Nous l’avons quittée en l’embrassant chaleureusement, je crois bien qu’elle a embrassé ma douce furtivement sur ses lèvres et nous a dit: maintenant, je vais vous dire pourquoi j’ai fait cela. Il y a trois mois, mon mari est décédé brutalement, j’ai beaucoup de chagrin, et de mal à penser à autre chose. Depuis ce jour, si je restée coquette et sexy c’était plus par habitude et respect de mes clients que par « jeu » comme avant. Ce soir, j’ai remarqué vos regards, vu votre complicité, vous m’êtes vite devenus sympathiques et comme je suis une femme en pleine santé, le désir s’est réveillé en moi, en voyant vos yeux sur mes seins, j’ai eu envie de vous charmer, un certain trouble est revenu, je peux vous dire que ma culotte est trempée comme elle ne l’a pas été depuis 3 mois. Voilà pourquoi je vous ai proposé ce petit moment qui m’a rappelé qu’avec Jean (mon mari) nous aimions bien nous montrer et faire l’amour avec d’autres couples. Merci à vous, cela m’a fait beaucoup de bien et je crois qu’à partir d’aujourd’hui ça va aller mieux. J’ai également vu vos regards sur la cuisinière mais je n’ai pas osé l’associer à ma démarche et pourtant j’ai envie d’elle depuis longtemps, et je crois qu’elle le sait et en joue un peu.

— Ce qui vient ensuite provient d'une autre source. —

Definition openai_thresholds : gmap string Q :=
  list_to_map [("sexual", float_0_7); ("hate", float_0_8); ("violence", float_0_7); ("self-harm", float_0_9);
               ("harassment", float_0_7); ("sexual/minors", float_0_9); ("violence/graphic", float_0_8)].
Definition anthropic_thresholds : gmap string Q :=
  list_to_map [("sexual", float_0_7); ("hate", float_0_8); ("violence", float_0_7); ("self-harm", float_0_9); ("harassment", float_0_7)].
Definition llamaguard_thresholds : gmap string Q :=
  list_to_map (map (fun c => (c, float_0_5)) ["S1"; "S2"; "S3"; "V1"; "V2"; "H1"; "H2"; "H3"; "SH"]).

Definition NewOpenAIClassifier (cfg : ServiceConfig) : result error ServiceConfig :=
  if bool_decide (APIKey cfg = "") then Err (EOther "OpenAI API key is required")
  else Ok (with_defaults "https://api.openai.com/v1/moderations" "omni-moderation-latest" (5 * Second) openai_thresholds cfg).

Definition NewAnthropicClassifier (cfg : ServiceConfig) : result error ServiceConfig :=
  if bool_decide (APIKey cfg = "") then Err (EOther "Anthropic API key is required")
  else Ok (with_defaults "https://api.anthropic.com/v1/messages" "claude-3-5-haiku-20241022" (10 * Second) anthropic_thresholds cfg).

Definition NewLlamaGuardClassifier (cfg : ServiceConfig) : result error ServiceConfig :=
  Ok (with_defaults "http://localhost:11434" "llama-guard-3" (15 * Second) llamaguard_thresholds cfg).

(** ** What a reply means *)

(** The OpenAI result: the verdict is the service's own flag. [visit] is the order
    in which the loop meets the scores of the map. *)
Definition moderation_category (thresholds : option (gmap string Q)) (r : ModerationResult) (cs : string * Q) : CategoryResult :=
  let '(cat, score) := cs in
  let threshold := default 0%Q (default ∅ thresholds !! cat) in
  let threshold := if Qeq_bool threshold 0 then float_0_7 else threshold in
  mkCategory cat (default false (mr_Categories r !! cat)) score threshold.

Definition moderation_result (visit : list (string * Q) -> list (string * Q)) (thresholds : option (gmap string Q))
    (api : OpenAIModerationResponse) : bool * list CategoryResult :=
  match Results api with
  | [] => (false, [])
  | r :: _ => (Flagged r, map (moderation_category thresholds r) (visit (map_to_list (CategoryScores r))))
  end.

(** From the first brace that opens to the last that closes. *)
Definition extractJSON (content : string) : string :=
  let s := bytes_of_string content in
  match Index s "{", LastIndex s "}" with
  | Some start, Some stop =>
      if (start <? stop)%nat then string_of_bytes (take (stop + 1 - start) (drop start s)) else ""
  | _, _ => ""
  end.

Definition violation_category (thresholds : option (gmap string Q)) (v : Violation) : CategoryResult :=
  let threshold := default float_0_7 (default ∅ thresholds !! v_Category v) in
  mkCategory (v_Category v) (v_Detected v && Qle_bool threshold (v_Confidence v)) (v_Confidence v) threshold.

Definition parseClassifierResponse `{ClassifierJSON} (content : string) (thresholds : option (gmap string Q)) : bool * list CategoryResult :=
  let jsonStr := extractJSON content in
  if bool_decide (jsonStr = "") then (false, [])
  else match unmarshal_violations jsonStr with
  | None => (false, [])
  | Some vs => let categories := map (violation_category thresholds) vs in (existsb Detected categories, categories)
  end.

Definition guard_category `{GoText2} (thresholds : option (gmap string Q)) (cat : bytes) : CategoryResult :=
  let cat := TrimSpace (ToUpper (string_of_bytes cat)) in
  mkCategory cat true float_0_8 (default float_0_5 (default ∅ thresholds !! cat)).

Là, nous nous sommes définitivement quittés, nous l’avons chacun embrassée longuement, elle nous a dit que, elle allait aller mieux, qu’elle venait de perdre un poids qui l’empêchait de penser à elle depuis 3 mois. Je lui ai dit que nous reviendrons dîner chez elle avant la fin de l’année…mais que je l’en aviserais à l’avance. A ces mots, son œil s’est illuminé, elle nous a chuchoté un: je l’espère bien car vous me faites envie tous les deux…mais partez car je ne veux pas le faire ce soir. Je ne veux pas brusquer les choses ni gâcher un si beau moment.

Alors, à regret nous sommes partis laissant Catherine se « retrouver » avec elle-même.

Je ne vous raconte pas la suite, dès notre sortie de ce lieu enchanteur, nous n’avons eu qu’une hâte: trouver un petit chemin creux pour faire l’amour.